Map vs unordered_map performance

I heard an opinion recently that by default we should be using unordered_map instead of map. It improves speed at the expense of the memory, but generally we don't care much about memory nowadays, unless we're storing a really huge number of elements. But, if we're not storing a large number of elements, doesn't the constant matter more? Where's the balance?

I measured the performance of std::map and std::unordered_map to see how much the constant matters. Of course this will depend on your particular implementation of standard library. When measuring the results below I was using libstdc++6 8.2.1 and g++ 8.2.1.

I filled the maps with std::strings for keys and values. Lengths of keys were between 15 and 20 characters, lengths of values were about 10 characters longer. I then tested two things: how long does it take to lookup a value that doesn't exist in the map, and then how long does it take to add a new value and then remove it.


// lookup
selectedmap["Nonexistent"];

// insert + delete
selectedmap["NonexistentKey"] = "Nonexistent";
selectedmap.erase("NonexistentKey");

I was surprised to learn that std::unordered_map already becomes faster than std::map when they have just 4 stored elements!

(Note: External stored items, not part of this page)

(** What the cursor makes of a pixel it covers. *)
Definition cursor_pixel (c : SOFTWARE_CURSOR) (px py old : Z) : outcome Z :=
  opaque ← rd (OpaqueMask c) ((py - CursorY c) * CURSOR_WIDTH + (px - CursorX c));
  if opaque =? 0 then Done old
  else rd (ResolvedPixels c) ((py - CursorY c) * CURSOR_WIDTH + (px - CursorX c)).

(** The two surfaces have the same visible size. *)
Definition same_screen (d s : FRAMEBUFFER_INFO) : Prop :=
  ScreenWidth d = ScreenWidth s /\ ScreenHeight d = ScreenHeight s.

(** A compose surface [BlitCursorComposite] makes use of. *)
Definition usable_compose (d s k : FRAMEBUFFER_INFO) : bool :=
  negb (Framebuffer k =? 0) && negb (Framebuffer k =? Framebuffer d) &&
  negb (Framebuffer k =? Framebuffer s).

(** [d] shows, in the rectangle [R], what [s] holds. *)
Definition mirrors (d s : FRAMEBUFFER_INFO) (R : Z -> Z -> Prop) (m : mem) : Prop :=
  forall x y, R x y -> on_screen d x y -> m !! pix d x y = m !! pix s x y.

(** [d] shows, in the rectangle [R], the cursor over what [s] holds. *)
Definition overlays (d s : FRAMEBUFFER_INFO) (c : SOFTWARE_CURSOR) (R : Z -> Z -> Prop)
    (m : mem) : Prop :=
  forall x y, R x y -> on_screen d x y ->
    exists old v, m !! pix s x y = Some old /\ m !! pix d x y = Some v /\
      cursor_pixel c x y old = Done v.

(* ------------------------------------------------------------------ *)
(** ** Lemmas: drawing the cursor *)

Lemma cursor_dims : 0 < CURSOR_WIDTH < 65536 /\ 0 < CURSOR_HEIGHT < 65536 /\
  CURSOR_WIDTH * CURSOR_HEIGHT * 3 < 4294967296.
Proof. destruct cursor_wf. lia. Qed.

Lemma cursor_index i j : 0 <= i < CURSOR_WIDTH -> 0 <= j < CURSOR_HEIGHT ->
  u32 (u32 (j * CURSOR_WIDTH) + i) = j * CURSOR_WIDTH + i /\
  0 <= j * CURSOR_WIDTH + i < CURSOR_WIDTH * CURSOR_HEIGHT.
Proof.
  intros Hi Hj. pose proof cursor_dims.
  pose proof (index2_bound j i CURSOR_WIDTH CURSOR_HEIGHT Hj Hi).
  assert (0 <= j * CURSOR_WIDTH) by (apply Z.mul_nonneg_nonneg; lia).
  rewrite (u32_id (j * CURSOR_WIDTH)), u32_id by lia. lia.
Qed.

Lemma cursor_pixel_total c px py old :
  image_ready c -> 0 <= px - CursorX c < CURSOR_WIDTH -> 0 <= py - CursorY c < CURSOR_HEIGHT ->
  is_u32 old -> exists v, cursor_pixel c px py old = Done v /\ is_u32 v.
Proof.
  intros [Ho Hr Hu] Hx Hy Hold. unfold cursor_pixel.
  destruct (cursor_index _ _ Hx Hy) as [_ Hi].
  destruct (rd_done (OpaqueMask c) _ ltac:(rewrite Ho; exact Hi)) as (o & -> & _). mred.
  destruct (o =? 0); [by exists old|].
  destruct (rd_forall (fun p => is_u32 p) (ResolvedPixels c) _ Hu
    ltac:(rewrite Hr; exact Hi)) as (v & -> & Hv). by exists v.
Qed.

(** [DrawCursor] overlays the opaque pixels of the cursor on what it
    covers, and touches nothing else. *)
Lemma DrawCursor_paints fb c : image_ready c -> cursor_in fb c -> saved_fits fb c ->
  paints fb (covered fb c) (cursor_pixel c) (DrawCursor fb c).
Proof.
  intros Himg Hin [Ew Eh] m0 Hm0. pose proof (ready_fb _ _ Hm0) as Hfb. revert m0 Hm0.
  pose proof cursor_dims. pose proof Hfb as []. destruct Hin as [HX HY].
  unfold DrawCursor, covered, cover_w, cover_h in *. rewrite Ew, Eh.
  set (w := Z.min CURSOR_WIDTH _) in *. set (h := Z.min CURSOR_HEIGHT _) in *.
  change (paints fb (rect (CursorX c) (CursorY c) w h) (cursor_pixel c) (fun m =>
    for_count h (fun Y m => for_count w (fun X m =>
      opaque ← rd (OpaqueMask c) (u32 (u32 (Y * CURSOR_WIDTH) + X));
      if opaque =? 0 then Done m
      else
        resolved ← rd (ResolvedPixels c) (u32 (u32 (Y * CURSOR_WIDTH) + X));
        store32 (elem (Framebuffer fb)
          (u32 (u32 (u32 (CursorY c + Y) * PixelsPerScanLine fb + CursorX c) + X))) resolved m)
      m) m)).
  apply (paints_rect _ _ _ _ _ _ (fun Y X m => _)). intros j i Hj Hi.
  destruct (cursor_index i j ltac:(lia) ltac:(lia)) as [-> Hidx].
  assert (forall old, cursor_pixel c (CursorX c + i) (CursorY c + j) old =
    opaque ← rd (OpaqueMask c) (j * CURSOR_WIDTH + i);
    if opaque =? 0 then Done old else rd (ResolvedPixels c) (j * CURSOR_WIDTH + i)) as Hf.
  { intros old. unfold cursor_pixel.
    by replace ((CursorY c + j - CursorY c) * CURSOR_WIDTH + (CursorX c + i - CursorX c))
      with (j * CURSOR_WIDTH + i) by lia. }
  destruct Himg as [Ho Hr Hu].
  destruct (rd_done (OpaqueMask c) (j * CURSOR_WIDTH + i)) as (o & Eo & _); [lia|].
  rewrite Eo. mred. setoid_rewrite Eo in Hf. cbn [mbind outcome_bind] in Hf.
  destruct (o =? 0).
  - intros m Hm. exists m. split_and!; [done..|]. intros px py old _ [-> ->] Hold.
    exists old. by rewrite Hf.
  - destruct (rd_forall (fun p => is_u32 p) (ResolvedPixels c) (j * CURSOR_WIDTH + i))
      as (v & Ev & Hv); [done|lia|].
    rewrite Ev. mred.
    assert (u32 (u32 (u32 (CursorY c + j) * PixelsPerScanLine fb + CursorX c) + i) =
      u32 ((CursorY c + j) * PixelsPerScanLine fb + (CursorX c + i))) as ->.
    { rewrite (u32_id (CursorY c + j)) by lia. unfold u32. rewrite Zplus_mod_idemp_l. f_equal. lia. }
    apply paints_store; [intros _; split; lia|done|]. intros old _. by rewrite Hf.
Qed.

(* ------------------------------------------------------------------ *)
(** ** Lemmas: saving and restoring *)

Lemma saved_index j : 0 <= j < CURSOR_HEIGHT -> 
  u32 (j * CURSOR_WIDTH) = j * CURSOR_WIDTH /\ 0 <= j * CURSOR_WIDTH.
Proof.
  intros Hj. pose proof cursor_dims. pose proof (cursor_index 0 j ltac:(lia) Hj) as [_ ?].
  assert (0 <= j * CURSOR_WIDTH) by (apply Z.mul_nonneg_nonneg; lia).
  rewrite u32_id by lia. done.
Qed.

(** The address of a row of the saved pixels. *)
Lemma elem_saved c j : fb_wf (saved_surface c) -> 0 <= j < CURSOR_HEIGHT ->
  elem (SavedPixels c) (u32 (j * CURSOR_WIDTH)) = pix (saved_surface c) 0 (0 + j).
Proof.
  intros Hfb Hj. pose proof cursor_dims.
  replace (j * CURSOR_WIDTH) with (j * PixelsPerScanLine (saved_surface c) + 0) by (cbn; lia).
  apply (elem_pix (saved_surface c) 0 j Hfb). split; cbn; lia.
Qed.

(** The address of the covered part of a row of the surface. *)
Lemma elem_covered fb c j : fb_wf fb -> cursor_in fb c -> 0 < cover_w fb c -> 0 <= j < cover_h fb c ->
  elem (Framebuffer fb) (u32 (u32 (CursorY c + j) * PixelsPerScanLine fb + CursorX c)) =
  pix fb (CursorX c) (CursorY c + j).
Proof.
  intros Hfb [HX HY] Hw Hj. pose proof Hfb as []. unfold cover_w, cover_h in *.
  rewrite (row_elem fb (CursorX c) (CursorY c) j (cover_w fb c));
    unfold cover_w; try done; lia.
Qed.

(** Saving copies what the cursor covers. *)
Lemma SaveCursorBackground_spec fb c m :
  ready fb m -> ready (saved_surface c) m -> disjoint_surfaces (saved_surface c) fb ->
  cursor_in fb c ->
  let c' := set_saved c (cover_w fb c) (cover_h fb c) in
  exists m', SaveCursorBackground fb c m = Done (c', m') /\
    ready fb m' /\ ready (saved_surface c) m' /\
    same_off (region (saved_surface c) (fun _ _ => True)) m m' /\
    forall i j, 0 <= i < cover_w fb c -> 0 <= j < cover_h fb c ->
      m' !! pix (saved_surface c) i j = m !! pix fb (CursorX c + i) (CursorY c + j).
Proof.
  intros Hm Hs Hdisj Hin c'. pose proof (ready_fb _ _ Hm) as Hfb. pose proof Hfb as [].
  pose proof cursor_dims. pose proof Hin as [HX HY]. unfold SaveCursorBackground. cbn zeta.
  rewrite !(u32_id (CursorX c + _)), !(u32_id (CursorY c + _)), !(u32_id (ScreenWidth fb - _)),
    !(u32_id (ScreenHeight fb - _)) by lia.
  assert ((if ScreenWidth fb <? CursorX c + CURSOR_WIDTH then ScreenWidth fb - CursorX c
    else CURSOR_WIDTH) = cover_w fb c) as ->
    by (unfold cover_w; destruct (Z.ltb_spec (ScreenWidth fb) (CursorX c + CURSOR_WIDTH)); lia).
  assert ((if ScreenHeight fb <? CursorY c + CURSOR_HEIGHT then ScreenHeight fb - CursorY c
    else CURSOR_HEIGHT) = cover_h fb c) as ->
    by (unfold cover_h; destruct (Z.ltb_spec (ScreenHeight fb) (CursorY c + CURSOR_HEIGHT)); lia).
  fold c'. cbn [SavedWidth SavedHeight CursorX CursorY SavedPixels set_saved c'].
  assert (0 <= cover_w fb c <= CURSOR_WIDTH /\ 0 <= cover_h fb c <= CURSOR_HEIGHT /\
    CursorX c + cover_w fb c <= ScreenWidth fb /\ CursorY c + cover_h fb c <= ScreenHeight fb)
    as (? & ? & ? & ?) by (unfold cover_w, cover_h; lia).
  destruct (copy_rows (saved_surface c) fb 0 0 (CursorX c) (CursorY c) (cover_w fb c) (cover_h fb c)
    (fun y m => CopyPixels32 (elem (SavedPixels c) (u32 (y * CURSOR_WIDTH)))
       (elem (Framebuffer fb) (u32 (u32 (CursorY c + y) * PixelsPerScanLine fb + CursorX c)))
       (cover_w fb c) m) m) as (m' & E & Hsm' & Hm' & Hsame & HV); [done|done|done|cbn; lia..| |].
  { intros i m1 Hi Hm1. destruct (Z.eqb_spec (cover_w fb c) 0) as [->|].
    { by rewrite CopyPixels32_ref by (try done; lia). }
    rewrite (elem_saved c i), (elem_covered fb c i) by (try done; try apply Hs; lia). done. }
  rewrite E. mred. exists m'. split_and!; [done|done|done| |].
  - eapply same_off_weaken; [|done]. intros a. by apply region_mono.
  - intros i j Hi Hj. by rewrite <- (HV i j), !Z.add_0_l.
Qed.

(** Restoring writes back what was saved. *)
Lemma RestoreCursorBackground_spec fb c m :
  ready fb m -> ready (saved_surface c) m -> disjoint_surfaces fb (saved_surface c) ->
  cursor_in fb c -> saved_fits fb c -> Visible c <> 0 ->
  exists m', RestoreCursorBackground fb c m = Done (set_Visible c 0, m') /\ ready fb m' /\
    same_off (region fb (covered fb c)) m m' /\
    forall i j, 0 <= i < cover_w fb c -> 0 <= j < cover_h fb c ->
      m' !! pix fb (CursorX c + i) (CursorY c + j) = m !! pix (saved_surface c) i j.
Proof.
  intros Hm Hs Hdisj Hin [Ew Eh] Hvis. pose proof (ready_fb _ _ Hm) as Hfb. pose proof Hfb as [].
  pose proof cursor_dims. pose proof Hin as [HX HY]. unfold RestoreCursorBackground.
  apply Z.eqb_neq in Hvis. rewrite Hvis, Ew, Eh.
  assert (0 <= cover_w fb c <= CURSOR_WIDTH /\ 0 <= cover_h fb c <= CURSOR_HEIGHT /\
    CursorX c + cover_w fb c <= ScreenWidth fb /\ CursorY c + cover_h fb c <= ScreenHeight fb)
    as (? & ? & ? & ?) by (unfold cover_w, cover_h; lia).
  destruct (copy_rows fb (saved_surface c) (CursorX c) (CursorY c) 0 0 (cover_w fb c) (cover_h fb c)
    (fun y m => CopyPixels32
       (elem (Framebuffer fb) (u32 (u32 (CursorY c + y) * PixelsPerScanLine fb + CursorX c)))
       (elem (SavedPixels c) (u32 (y * CURSOR_WIDTH))) (cover_w fb c) m) m)
    as (m' & E & Hm' & Hsm' & Hsame & HV); [done|done|done|cbn; lia..| |].
  { intros i m1 Hi Hm1. destruct (Z.eqb_spec (cover_w fb c) 0) as [->|].
    { by rewrite CopyPixels32_ref by (try done; lia). }
    rewrite (elem_saved c i), (elem_covered fb c i) by (try done; try apply Hs; lia). done. }
  cbn zeta. rewrite E. mred. exists m'. split_and!; [done|done|done|].
  intros i j Hi Hj. by rewrite (HV i j), !Z.add_0_l.
Qed.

The y-axis is milliseconds, x-axis is size of maps:

std::map vs std::unordered_map

When I did similar experiment on Windows with Visual Studio 2017 and C++14 turned on, I got about 10 elements. When sizes of maps are this small, the element will be found fast enough even if std::map is faster. I guess std::unordered_map really should be the default. There is little to pay attention to but the memory limitation, which is not likely to be a problem, and how heavy the hash function is.